Lost In Random review: Playing your cards right

Who I am
Dustin Brady
Author and references

When Jon Favreau was filming the now-beloved Christmas movie, Elf, he said his intention was to create something that already felt like it was in the canon of Christmas stories. He wanted Buddy the Elf to be historically as popular as Rudolph, Frosty and other genre icons.

It was on my mind when I was playing Lost In Random. The board game-obsessed noir fairy tale feels more like an adaptation of a story we grew up with than a whole new adventure – and that's a good thing in my mind.

Although he doesn't achieve everything, he expresses his sense of wonder and fills his world with characters that feel like they're pulled from childhood storybooks.

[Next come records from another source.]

(** * NDEF record engine of nfcd: [core/src/nfc_ndef_rec.c]

    A shallow embedding of the record parser, the chain builders
    ([nfc_ndef_rec_new], [nfc_ndef_rec_new_tlv]), the record initializer and
    the well-known record synthesizer, together with the properties the
    specification states about them.

    Conventions.
    - C unsigned integers are [Z]; a [guint] result that can wrap is wrapped
      with [u32], a [guint8] cast is [to_u8].
    - Memory is a total function from addresses to bytes.  A [GUtilData] is,
      as in C, a pair of an address and a size: nothing in the model stops a
      function from reading past [bytes + size], exactly as nothing does in C.
    - Every [block->bytes[i]] of the record parser goes through [load], which
      also logs the address, so the set of bytes the parser touches can be
      stated and computed. *)

From Stdlib Require Import ZArith List Bool Lia.
From Stdlib Require String.
From Stdlib Require Import Strings.Byte.
Import ListNotations.
Local Open Scope Z_scope.

(* ------------------------------------------------------------------ *)
(** ** Machine integers and bytes *)

Definition u32 (x : Z) : Z := x mod 2 ^ 32.

(** The value of a [guint8]. *)
Definition u8 (b : byte) : Z := Z.of_N (Byte.to_N b).

(** The cast [(guint8) x]. *)
Definition to_u8 (x : Z) : byte :=
  match Byte.of_N (Z.to_N (x mod 256)) with
  | Some b => b
  | None => x00
  end.

(** [x & m] used as a C condition. *)
Definition bit_set (x m : Z) : bool := negb (Z.land x m =? 0).

(* ------------------------------------------------------------------ *)
(** ** Memory and byte views *)

Definition memory := Z -> byte.

(** [GUtilData]: a non-owning view, [bytes] is an address. *)
Record GUtilData := mkData { bytes : Z; size : Z }.

(** The [n] bytes stored at [p] (what [memcpy], [g_memdup] and [memcmp]
    look at). *)
Definition memread (mem : memory) (p n : Z) : list byte :=
  map (fun i => mem (p + Z.of_nat i)) (seq 0 (Z.to_nat n)).

Definition view_bytes (mem : memory) (v : GUtilData) : list byte :=
  memread mem (bytes v) (size v).

(** A byte array as an address space of its own: its first byte is at
    address 0 (this is how a freshly allocated [GByteArray] is read back). *)
Definition array_mem (buf : list byte) : memory :=
  fun a => if a <? 0 then x00 else nth (Z.to_nat a) buf x00.

(** [a] lies inside the view [v]. *)
Definition in_view (v : GUtilData) (a : Z) : Prop :=
  bytes v <= a < bytes v + size v.

(* ------------------------------------------------------------------ *)
(** ** Reads with an access log *)

(** A computation that reads memory and records the addresses it indexed. *)
Definition Rd (A : Type) : Type := memory -> A * list Z.

Definition ret {A} (a : A) : Rd A := fun _ => (a, []).

Definition bind {A B} (m : Rd A) (k : A -> Rd B) : Rd B :=
  fun mem =>
    let (a, t1) := m mem in
    let (b, t2) := k a mem in
    (b, t1 ++ t2).

(** [p[0]] for a [const guint8* p]. *)
Definition load (p : Z) : Rd Z := fun mem => (u8 (mem p), [p]).

(** A read that is not logged (it is not an index into the parser input). *)
Definition peek {A} (f : memory -> A) : Rd A := fun mem => (f mem, []).

Definition value {A} (m : Rd A) (mem : memory) : A := fst (m mem).
Definition reads {A} (m : Rd A) (mem : memory) : list Z := snd (m mem).

Declare Scope rd_scope.
Delimit Scope rd_scope with rd.
Notation "x <- m ;; k" := (bind m (fun x => k))
  (at level 61, m at next level, right associativity) : rd_scope.
Notation "' pat <- m ;; k" := (bind m (fun x => match x with pat => k end))
  (at level 61, pat pattern, m at next level, right associativity) : rd_scope.
Local Open Scope rd_scope.

(* ------------------------------------------------------------------ *)
(** ** Constants of the wire format *)

(** Modelled from the spec: the header bit masks of [nfc_ndef_p.h], which is
    not among the sources; the values are the ones of the wire layout table
    (MB 0x80, ME 0x40, CF 0x20, SR 0x10, IL 0x08, TNF 0x07). *)
Definition NFC_NDEF_HDR_MB : Z := 0x80.
Definition NFC_NDEF_HDR_ME : Z := 0x40.
Definition NFC_NDEF_HDR_CF : Z := 0x20.
Definition NFC_NDEF_HDR_SR : Z := 0x10.
Definition NFC_NDEF_HDR_IL : Z := 0x08.
Definition NFC_NDEF_HDR_TNF_MASK : Z := 0x07.

(** Modelled from the spec: the TNF values of [nfc_ndef.h] (Empty = 0,
    WellKnown = 1, ..., Unknown = 5). *)
Definition NFC_NDEF_TNF_EMPTY : Z := 0.
Definition NFC_NDEF_TNF_WELL_KNOWN : Z := 1.
Definition TNF_UNKNOWN : Z := 5.

(** Modelled from the spec: the TLV type of an NDEF message block and of the
    terminator ([nfc_tlv.h] is not among the sources). *)
Definition TLV_NULL : Z := 0x00.
Definition TLV_NDEF_MESSAGE : Z := 0x03.
Definition TLV_TERMINATOR : Z := 0xFE.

Lost In Random review: Playing your cards right

In the world of Random, citizens are entered into a lottery at the age of 12. Children are unfortunately very susceptible to being separated from their families as they can be assigned by a six-sided die to live in one of six districts across the country, each with their own aesthetic and purpose. One-town is the working-class port village, while Fourburg is the posh casino district where the high rollers live, and so on. Families are told to embrace this policy and all its “wonderful” randomness.

Like the protagonist Even's sister Odd, some end up in Sixtopia, where the formidable queen resides in apparent tranquility. Meanwhile, his robot army keeps the rest of the colony in line by crushing revolts. Even is unable to resist the call to adventure when her sister is essentially kidnapped and dumped in Sixtopia with the Queen, so she embarks on a rescue mission through the elaborate neighborhoods one by one.

The first thing you'll probably notice about Lost In Random is its remarkable art style. Since its revelation, many have compared it enough to a Tim Burton film. Tightly mapped corridors are encapsulated by permanently twisted buildings, and the inhabitants of any neighborhood can look like fish with legs, wooden dolls, or just described as monsters.

The game is beautiful and has to be the most ambitious game released by EA Originals to date. It goes beyond his art, too. What really impresses about Lost in Random is its size and scope. Along its journey, each district features a main quest, but also several side quests and NPCs that are fully voiced and only exist to flesh out the world. A finalist would take around 20 hours to run the game. It's so much more than the Alice: Madness Returns you might think at first glance.

In fact, other than a shared interest in dark fairy tales, it really bears no resemblance to that past EA game. Third-person adventure unfolds in unique combat scenarios that combine classic third-person melee attacks with a deck-building system. To stay ahead of his robot enemies, Even will collect energy by shooting at their weak points before he can roll his dice, named Dicey, and play cards on the battlefield that give him buffs, place hazards, heal her, and more.

By the end of the game, a diligent collector will have dozens of cards, each offering unique upgrades to Even's arsenal. This system could have been even better if enemies scaled more with a player's deck. Even though they come in different shapes and sizes and have their own attacks, no combat encounter ever really scales past the cadence you'll learn early on.

For example, the game allows you to draw your cards before you have a full hand of five won, but I've never seen a reason to do so. It's pretty easy to dodge bots as you collect energy until you get a full hand. This maximizes your chances of drawing the cards you want, but it also means that the most effective tactics become rote fairly quickly.

You'll do this multiple times in any combat scenario, whether it's with a few grunts or a mighty boss. To its credit, this system looks like a user-friendly entry barrier. I've never enjoyed card-collecting games much, but in Lost In Random the mix of card placement and real-time melee attacks is far more welcoming than some of its more giddy counterparts.

Lost In Random is never quite a platform game in itself. After all, you don't even have a jump button. But Random's twisting architecture and fantasy world mean you'll find yourself atop platforms, balancing on narrow beams and solving puzzles using your body and Dicey's in a way that becomes one with platform games.

These moments are best used to see more of the game's beautiful art direction, however, with an in-game map that doesn't reveal your current location, navigation can sometimes get messy and frustrating in the game's design without straight roads.

Lost in Random Examination – The Result


  • Bridge-building inspired action combat makes for an interesting mix
  • A charming world full of colorful characters
  • A dark fairytale story that feels like it's always been there

The inconvenients

  • Combat doesn't scale much over the game's 15+ hours
  • Navigation can be complicated

Lost in Random is primarily driven by its story, and in that way, it's really delicious. While the early neighborhoods are almost ghost towns, Random's bustle comes through in later hubs and makes the project feel like it's over budget.

Zoink! Games has created many games that have their own fandoms, but none have ever shot for the moon as much as this one. Even if he does not achieve everything he has set himself, his ambition is obvious and his universe is memorable.

[Note: Zoink! Games provided the copy of Lost in Random used for this review.]